A Lot in Common
Emily Land and Ashley Garrett never knew each other growing up, but they have a lot in common. For one thing, they lived just four miles apart, in Collierville, Tennessee, a suburb of 47,000, complete with a Target, Chick-fil-A and eight public schools. Both love sports: Emily, 24, was a Division 1 soccer player, and 15-year-old Ashley, an accomplished gymnast and cheerleader. Each is a long-haired, fresh-faced beauty with impeccable Southern manners. And then there are the scars, long and deliberate, snaking down each young woman’s athletic left leg. The marks are so striking that when Emily wears a skirt out to dinner with her husband, Chris, or Ashley attends a high school basketball game in her cheerleading uniform, strangers often ask, “What happened to your leg?”“Shark attack,” Emily sometimes answers. “But you ought to see the shark!” This isn’t what really happened—to either Emily or Ashley. For those who are genuinely concerned, Emily might fess up and say, “I had cancer.” If she thinks her story could help someone else, she may reveal how a bone-eating tumor forced doctors to remove half her thighbone and replace it with a revolutionary metal implant that functions like real bone. Thanks to the implant, Emily’s left leg can move just like the other.

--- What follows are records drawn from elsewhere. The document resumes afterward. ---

(* ===== verification/RequestLogs.v ===== *)
(** * RequestLogs: the log of proxied requests

    src/native/db/repositories/src/request_log_repo.cpp: the table
    [request_logs], what is appended to it, its pages and the costs it adds up
    per account; src/native/server/controllers/src/logs_controller.cpp: the
    page a client is given.  [datetime('now')] is a number of seconds, and
    [SUM] over doubles, whose rounding SQLite does not fix, an argument. *)

From S2P Require Import Prelude Double Accounts.

Record RequestLogWrite := mkLogWrite {
  log_account_id : option Z;
  log_path : bytes;
  log_method : bytes;
  log_status_code : Z;
  log_model : option bytes;
  log_error_code : option bytes;
  log_transport : option bytes;
  log_routing_strategy : option bytes;
  log_sticky : bool;
  log_routing_score : option double;
  log_total_cost : double;
  log_latency_ms : option Z;
  log_total_tokens : option Z;
}.

(** A row, which is the record that is read of it. *)
Record RequestLogRecord := mkLogRecord { log_id : Z; log_written : RequestLogWrite; requested_at : Z }.

Record log_table := mkLogTable { log_rows : list RequestLogRecord; next_log_id : Z }.

Definition empty_log : log_table := mkLogTable [] 1.

Inductive LogStatement := LogSchema | InsertLog | SelectLogs | SelectCosts | AccountSchema | FindAccount.

(** A double in a column: not-a-number is null, and zero has no sign. *)
Definition sql_real (d : double) : option double :=
  match d with S754_nan => None | S754_zero _ => Some (S754_zero false) | _ => Some d end.

(** Zero in a column that may be null. *)
Definition with_reals (score : option double) (cost : double) (w : RequestLogWrite) : RequestLogWrite :=
  mkLogWrite (log_account_id w) (log_path w) (log_method w) (log_status_code w) (log_model w) (log_error_code w)
    (log_transport w) (log_routing_strategy w) (log_sticky w) score cost (log_latency_ms w) (log_total_tokens w).

(** [ORDER BY requested_at DESC, id DESC] *)
Definition newest_first (a b : RequestLogRecord) : Prop :=
  requested_at b < requested_at a \/ (requested_at a = requested_at b /\ log_id b <= log_id a).

#[global] Instance newest_first_dec a b : Decision (newest_first a b).
Proof. unfold newest_first. apply _. Defined.

Record AccountRequestCostAggregate := mkAggregate { aggregate_account_id : Z; aggregate_requests : Z; aggregate_total_cost : double }.

Section repo.
Context (runs : LogStatement -> bool).

Definition append_request_log (now : Z) (log : RequestLogWrite) (t : log_table) : bool * log_table :=
  if bool_decide (log_path log = []) || bool_decide (log_method log = []) || negb (runs LogSchema) || negb (runs InsertLog)
  then (false, t)
  else match sql_real (log_total_cost log) with
       | None => (false, t)
       | Some cost =>
           let row := mkLogRecord (next_log_id t) (with_reals (log_routing_score log ≫= sql_real) cost log) now in
           (true, mkLogTable (log_rows t ++ [row]) (next_log_id t + 1))
       end.

(** [LIMIT ?1 OFFSET ?2], as signed numbers: a negative limit is none, a
    negative offset zero. *)
Definition sql_page {A} (limit offset : Z) (rows : list A) : list A :=
  let rest := drop (Z.to_nat (sint 64 offset)) rows in
  if sint 64 limit <? 0 then rest else take (Z.to_nat (sint 64 limit)) rest.

Definition list_recent_request_logs (limit offset : Z) (t : log_table) : list RequestLogRecord :=
  if negb (runs LogSchema) || (limit =? 0) || negb (runs SelectLogs) then []
  else sql_page limit offset (merge_sort newest_first (log_rows t)).

(** The rows of an account since a time. *)
Definition costs_since (since account : Z) (t : log_table) : list double :=
  log_total_cost ∘ log_written <$>
    filter (fun r => log_account_id (log_written r) = Some account /\ since <= requested_at r) (log_rows t).

Definition accounts_since (since : Z) (t : log_table) : list Z :=
  remove_dups (omap (fun r => if since <=? requested_at r then log_account_id (log_written r) else None) (log_rows t)).

(** [sum]: [None] where the sum is not a number. *)
Definition list_account_request_cost_aggregates (sum : list double -> option double) (now lookback_hours : Z)
    (t : log_table) : list AccountRequestCostAggregate :=
  if negb (runs LogSchema) || negb (runs SelectCosts) then []
  else
    let since := now - Z.max 1 lookback_hours * 3600 in
    (fun account =>
       let costs := costs_since since account t in
       mkAggregate account (size_of costs) (fmax f_zero (default f_zero (sum costs)))) <$> accounts_since since t.

Definition find_account_id_by_chatgpt_account_id (account : bytes) (t : accounts_table) : option Z :=
  if bool_decide (account = []) || negb (runs AccountSchema) || negb (runs FindAccount) then None
  else id <$> List.find (has_chatgpt_id account) (rows t).

(** ** logs_controller.cpp *)

Definition kMaxLimit : Z := 500.

Definition clamped_limit (requested : Z) : Z := if requested =? 0 then 1 else Z.min requested kMaxLimit.

Record RequestLogsResponse := mkLogsResponse {
  logs_status : Z;
  logs_code : bytes;
  logs_message : bytes;
  logs_limit : Z;
  logs_offset : Z;
  logs : list RequestLogRecord;
}.

(** [opened]: the database could be opened. *)
Definition list_request_logs (opened : bool) (limit offset : Z) (t : log_table) : RequestLogsResponse :=
  if negb opened
  then mkLogsResponse 500 $"db_unavailable" $"Database unavailable" (clamped_limit limit) offset []
  else mkLogsResponse 200 [] [] (clamped_limit limit) offset (list_recent_request_logs (clamped_limit limit) offset t).

End repo.

(** ** Pages *)

(** What a page is a part of. *)
Definition newest (t : log_table) : list RequestLogRecord := merge_sort newest_first (log_rows t).

#[global] Instance newest_first_total : Total newest_first.
Proof. intros a b. unfold newest_first. lia. Qed.

#[global] Instance newest_first_trans : Transitive newest_first.
Proof. intros a b c. unfold newest_first. lia. Qed.

(** Appending whatever is written, as the statements run. *)
Definition log_run (calls : list ((LogStatement -> bool) * Z * RequestLogWrite)) : log_table :=
  foldl (fun t '(runs, now, log) => (append_request_log runs now log t).2) empty_log calls.

Record log_wf (t : log_table) : Prop := {
  log_below : Forall (fun r => 0 < log_id r < next_log_id t) (log_rows t);
  log_distinct : NoDup (log_id <$> log_rows t);
  log_started : 0 < next_log_id t;
}.

Lemma append_wf runs now log t : log_wf t -> log_wf (append_request_log runs now log t).2.
Proof.
  intros [Hb Hd Hn]. unfold append_request_log. destruct (_ || _); [done|]. destruct (sql_real _); [|done].
  split; cbn [snd log_rows next_log_id]; [|rewrite fmap_app; apply NoDup_app; split_and!; [done| |apply NoDup_singleton]|lia].
  - apply Forall_app. split; [|by constructor; [cbn; lia|]]. eapply Forall_impl; [exact Hb|]. cbn. lia.
  - intros i (r & -> & Hr)%list_elem_of_fmap E%list_elem_of_singleton. rewrite Forall_forall in Hb.
    specialize (Hb _ Hr). cbn in Hb, E. lia.
Qed.

Lemma log_run_wf calls : log_wf (log_run calls).
Proof.
  unfold log_run. assert (log_wf empty_log) as H by (split; cbn; [done|constructor|done]). revert H. generalize empty_log.
  induction calls as [|[[runs now] log] calls IH]; intros t H; [done|]. apply IH. by apply append_wf.
Qed.

Lemma pages_concat {A} (n m : nat) (l : list A) :
  concat ((fun k => take n (drop (k * n) l)) <$> seq 0 m) = take (m * n) l.
Proof.
  induction m as [|m IH]; [done|]. rewrite seq_S, fmap_app, concat_app, IH. cbn. rewrite app_nil_r, take_take_drop. f_equal. lia.
Qed.

Lemma newest_sorted t : StronglySorted newest_first (newest t) /\ newest t ≡ₚ log_rows t.
Proof. split; [apply (StronglySorted_merge_sort newest_first)|apply merge_sort_Permutation]. Qed.

Lemma sint64_small z : 0 <= z < 2 ^ 63 -> sint 64 z = z.
Proof. intros H. unfold sint. rewrite Z.mod_small by lia. by rewrite (proj2 (Z.ltb_lt _ _)) by lia. Qed.

Lemma clamped_between limit : 0 <= limit -> 1 <= clamped_limit limit <= kMaxLimit.
Proof. unfold clamped_limit, kMaxLimit. destruct (Z.eqb_spec limit 0); lia. Qed.

(** Pages partition the log: whatever was written, and whichever of it failed,
    the pages of any size that follow one another hold the entries from the
    newest on, each of them once and none left out, a page never more than 500;
    as soon as they reach beyond the log they hold all of it. *)
Theorem log_pages_partition calls runs limit m :
  (forall st, runs st = true) -> 0 <= limit -> Z.of_nat m * clamped_limit limit < 2 ^ 63 ->
  let t := log_run calls in
  let page k := logs (list_request_logs runs true limit (Z.of_nat k * clamped_limit limit) t) in
  let pages := concat (page <$> seq 0 m) in
  (forall k, (k < m)%nat -> size_of (page k) <= kMaxLimit) /\
  NoDup (log_id <$> pages) /\ StronglySorted newest_first pages /\
  (size_of (log_rows t) <= Z.of_nat m * clamped_limit limit -> pages ≡ₚ log_rows t).
Proof.
  intros Hr Hl Hm t page pages. pose proof (clamped_between limit Hl) as Hc. set (n := Z.to_nat (clamped_limit limit)).
  assert (Forall (fun k => page k = take n (drop (k * n) (newest t))) (seq 0 m)) as Hp.
  { apply Forall_seq. intros k Hk. unfold page, list_request_logs, list_recent_request_logs, sql_page. rewrite !Hr. cbn [negb logs orb].
    destruct (Z.eqb_spec (clamped_limit limit) 0); [lia|]. cbn [orb].
    assert (0 <= Z.of_nat k * clamped_limit limit < 2 ^ 63) as Hoff.
    { split; [lia|]. eapply Z.le_lt_trans; [|exact Hm]. apply Z.mul_le_mono_nonneg_r; lia. }
    rewrite !sint64_small by (unfold kMaxLimit in *; lia).
    destruct (Z.ltb_spec (clamped_limit limit) 0); [lia|]. unfold n, newest. do 2 f_equal. nia. }
  assert (pages = take (m * n) (newest t)) as Epages.
  { unfold pages. rewrite <- pages_concat. f_equal. apply Forall_fmap_ext. eapply Forall_impl; [exact Hp|]. done. }
  destruct (newest_sorted t) as [Hs Hperm]. pose proof (log_run_wf calls) as [_ Hd _]. fold t in Hd.
  rewrite <- (take_drop (m * n) (newest t)) in Hs. split_and!.
  - intros k Hk. rewrite Forall_seq in Hp. rewrite Hp by lia. unfold size_of. rewrite length_take. unfold kMaxLimit in *. lia.
  - rewrite <- Hperm in Hd. rewrite <- (take_drop (m * n) (newest t)), fmap_app in Hd. rewrite Epages. by apply NoDup_app in Hd as [].
  - rewrite Epages. by apply StronglySorted_app_1_l in Hs.
  - intros Hsize. rewrite Epages, take_ge; [done|]. rewrite Hperm. unfold size_of in Hsize. unfold n. nia.
Qed.

Definition sample_write (path : bytes) : RequestLogWrite :=
  mkLogWrite None path $"POST" 200 None None None None false None f_zero None None.

Lemma log_pages_partition_witness :
  let t := log_run [((fun _ => true), 5, sample_write $"/a"); ((fun _ => true), 7, sample_write $"/b"); ((fun _ => true), 6, sample_write $"/c")] in
  concat ((fun k => logs (list_request_logs (fun _ => true) true 2 (Z.of_nat k * clamped_limit 2) t)) <$> seq 0 2) ≡ₚ log_rows t.
Proof.
  exact (proj2 (proj2 (proj2 (log_pages_partition
    [((fun _ => true), 5, sample_write $"/a"); ((fun _ => true), 7, sample_write $"/b"); ((fun _ => true), 6, sample_write $"/c")]
    (fun _ => true) 2 2 (fun _ => eq_refl) ltac:(lia) ltac:(vm_compute; reflexivity)))) ltac:(vm_compute; congruence)).
Defined.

Emily was a college sophomore when she found her tumor, in April 2003, and started chemotherapy, followed by the surgery and more chemo, at St. Jude Children’s Research Hospital in Memphis. Ashley was only ten, in August 2002, when St. Jude doctors replaced her diseased shinbone with an artificial one. As extraordinary as these state-of-the-art limb-sparing technologies are, perhaps the most remarkable thing is that, except for the young women’s scars, no one watching as they walk or climb stairs would ever guess their secret.

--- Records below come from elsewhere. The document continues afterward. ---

(* ===== verification/AccountsController.v ===== *)
(** * AccountsController: the administration of accounts

    src/native/server/controllers/src/accounts_controller.cpp over the tables
    of [Accounts] and [RequestLogs], the refresh of [TokenRefresh], the usage
    of [Usage] and the counters of [AccountTraffic].  The calls run on the
    thread of the server, the refreshes of tokens and usage on those of its
    executor, each with a connection of its own: a call is a [Task], the
    sequence of its uses of the database and of the provider, and the uses of
    several tasks come between each other in any order.  A use of the
    repository is one step, with statements of its own that may fail. *)

From S2P Require Import Prelude Text Except Env Double Fernet TokenStore JsonValue Pricing OAuthProvider AccountTraffic Usage RequestLogs TokenRefresh Accounts.
Import Text.Ascii Text.Find.

(** ** What is answered *)

Record AccountPayload := mkPayload {
  payload_account_id : bytes;
  payload_email : bytes;
  payload_provider : bytes;
  payload_status : bytes;
  payload_pinned : bool;
  payload_plan_type : option bytes;
  payload_primary_percent : option Z;
  payload_secondary_percent : option Z;
  payload_primary_window : option Z;
  payload_secondary_window : option Z;
  payload_primary_reset : option Z;
  payload_secondary_reset : option Z;
  requests_24h : option Z;
  total_cost_24h_usd : option double;
  cost_norm : option double;
}.

(** The payload of an answer that has none. *)
Definition empty_payload : AccountPayload := mkPayload [] [] [] [] false None None None None None None None None None None.

Record Response (A : Type) := mkResponse { response_status : Z; response_code : bytes; response_message : bytes; response_body : A }.
Arguments mkResponse {A}.
Arguments response_status {A}.
Arguments response_code {A}.
Arguments response_message {A}.
Arguments response_body {A}.

Definition refuse {A} (body : A) (code : Z) (name message : bytes) : Response A := mkResponse code name message body.
Definition answer_with {A} (code : Z) (body : A) : Response A := mkResponse code [] [] body.

Definition db_unavailable {A} (body : A) : Response A := refuse body 500 $"db_unavailable" $"Database unavailable".

(** ** Helpers *)

Definition parse_account_id (value : bytes) : option Z :=
  match value with
  | [] => None
  | _ => match from_chars true (- 2 ^ 63) (2 ^ 63 - 1) value with
         | Some parsed => if parsed <=? 0 then None else Some parsed
         | None => None
         end
  end.

Record AccountUsageCostSnapshot := mkCost { snapshot_requests : Z; snapshot_total_cost : double; snapshot_norm : double }.

Definition cost_snapshot (max_total_cost : double) (a : AccountRequestCostAggregate) : AccountUsageCostSnapshot :=
  let clamped := fmax f_zero (aggregate_total_cost a) in
  mkCost (aggregate_requests a) clamped
    (if flt f_zero max_total_cost then clamp_unit (fdiv clamped max_total_cost) else f_zero).

Definition max_total_cost (aggregates : list AccountRequestCostAggregate) : double :=
  foldl (fun most a => fmax most (fmax f_zero (aggregate_total_cost a))) f_zero aggregates.

Definition load_account_usage_cost_map (aggregates : list AccountRequestCostAggregate) : gmap Z AccountUsageCostSnapshot :=
  foldl (fun costs a => <[aggregate_account_id a := cost_snapshot (max_total_cost aggregates) a]> costs) ∅ aggregates.

Definition normalize_account_status (s : bytes) : bytes :=
  let normalized := to_lower_ascii (trim_ascii s) in
  if bool_decide (normalized = $"quota_exceeded") then $"quota_blocked" else normalized.

Definition to_payload (costs : gmap Z AccountUsageCostSnapshot) (r : AccountRecord) : AccountPayload :=
  let cost := costs !! record_id r in
  mkPayload (to_string (record_id r)) (record_email r) (record_provider r) (normalize_account_status (record_status r))
    (record_pinned r) (record_plan_type r) (record_primary_percent r) (record_secondary_percent r) (record_primary_window r)
    (record_secondary_window r) (record_primary_reset r) (record_secondary_reset r)
    (snapshot_requests <$> cost) (snapshot_total_cost <$> cost) (snapshot_norm <$> cost).

Definition AccountMutationResponse := Response AccountPayload.

Definition not_found : AccountMutationResponse := refuse empty_payload 404 $"account_not_found" $"Account not found".

Definition account_not_active : AccountMutationResponse :=
  refuse empty_payload 400 $"account_not_active" $"Only active accounts can be pinned".

Definition normalized_percent (value : option Z) : option Z := (fun v => Z.max 0 (Z.min 100 v)) <$> value.

Definition normalized_window_seconds (value : option Z) : option Z :=
  match value with Some v => if v <=? 0 then None else Some v | None => None end.

Definition kMaxUnixSecondsBeforeMsLikely : Z := 10000000000.

Definition normalized_reset_at_ms (window : UsageWindowSnapshot) (captured_now_ms : Z) : option Z :=
  let relative :=
    match reset_after_seconds window with
    | Some after =>
        if after <=? 0 then None
        else if 2 ^ 63 - 1 - after * 1000 <? captured_now_ms then None else Some (captured_now_ms + after * 1000)
    | None => None
    end in
  match reset_at window with
  | Some at_ => if 0 <? at_ then Some (if kMaxUnixSecondsBeforeMsLikely <? at_ then at_ else at_ * 1000) else relative
  | None => relative
  end.

Definition is_hard_blocked_account_status (s : bytes) : bool := bool_decide (s ∈ [$"paused"; $"deactivated"]).

Definition is_recoverable_account_status (s : bytes) : bool :=
  bool_decide (s ∈ [[]; $"active"; $"rate_limited"; $"quota_blocked"]).

Definition usage_validation_indicates_deactivated (v : UsageValidationResult) : bool :=
  if negb (validation_status_code v =? 401) && negb (validation_status_code v =? 403) then false
  else bool_decide (to_lower_ascii (trim_ascii (validation_error_code v)) = $"account_deactivated") ||
       contains (to_lower_ascii (validation_message v)) $"deactivat".

Definition usage_validation_requires_token_refresh (v : UsageValidationResult) : bool :=
  (validation_status_code v =? 401) && negb (usage_validation_indicates_deactivated v).

(** [": code=..., detail"] as far as there is one. *)
Definition failure_detail (error_code detail : bytes) : bytes :=
  $": " ++ (if bool_decide (error_code = []) then [] else $"code=" ++ error_code) ++
  (if bool_decide (detail = []) then [] else (if bool_decide (error_code = []) then [] else $", ") ++ detail).

Definition for_account (account_label : bytes) : bytes :=
  let label := trim_ascii account_label in if bool_decide (label = []) then [] else $" for " ++ label.

Definition usage_refresh_failure_message (v : UsageValidationResult) (account_label : bytes) : bytes :=
  let code := validation_status_code v in
  let error_code := trim_ascii (validation_error_code v) in
  let detail := trim_ascii (validation_message v) in
  $"Failed to fetch usage telemetry from provider" ++ for_account account_label ++
  (if 0 <? code then $" (HTTP " ++ to_string code ++ $")" else []) ++
  (if bool_decide (error_code = []) && bool_decide (detail = [])
   then (if code <=? 0 then $": no upstream status returned" else [])
   else failure_detail error_code detail).

Definition token_refresh_failure_message (r : RefreshAccessTokenResult) (account_label : bytes) : bytes :=
  let error_code := trim_ascii (refresh_error_code r) in
  let detail := trim_ascii (refresh_error_message r) in
  $"Failed to refresh account token" ++ for_account account_label ++
  (if bool_decide (error_code = []) && bool_decide (detail = []) then [] else failure_detail error_code detail).

Definition is_free_plan_type (plan : bytes) : bool :=
  let normalized := to_lower_ascii (trim_ascii plan) in
  if bool_decide (normalized = []) then false else contains normalized $"free" || contains normalized $"guest".

Definition at_least (percent : option Z) (limit : Z) : bool := match percent with Some p => limit <=? p | None => false end.

Definition reconcile_account_status_from_usage (current : bytes) (primary secondary : option Z) (plan : bytes) : bytes :=
  let s := normalize_account_status current in
  if is_hard_blocked_account_status s || negb (is_recoverable_account_status s) then s
  else
    let s := if bool_decide (s = []) then $"active" else s in
    if is_free_plan_type plan then
      match (match primary with Some _ => primary | None => secondary end) with
      | Some weekly =>
          if 100 <=? weekly then $"quota_blocked"
          else if bool_decide (s = $"quota_blocked") || bool_decide (s = $"rate_limited") then $"active" else s
      | None => s
      end
    else if at_least secondary 100 then $"quota_blocked"
    else
      let s := if bool_decide (is_Some secondary) && bool_decide (s = $"quota_blocked") then $"active" else s in
      if at_least primary 100 then $"rate_limited"
      else if bool_decide (is_Some primary) && bool_decide (s = $"rate_limited") then $"active" else s.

Decades ago, a diagnosis of osteosarcoma meant amputation and often death. After doctors removed the diseased limb, patients were sent home with a 20 percent chance of surviving five years. The development of chemo in the 1970s markedly improved survival rates. Because of huge advances in research and treatment of pediatric cancers at centers such as St. Jude, the chances of a child’s beating the disease are now 75 percent over five years. And high-tech bone replacements like Emily’s and Ashley’s are improving mobility for survivors.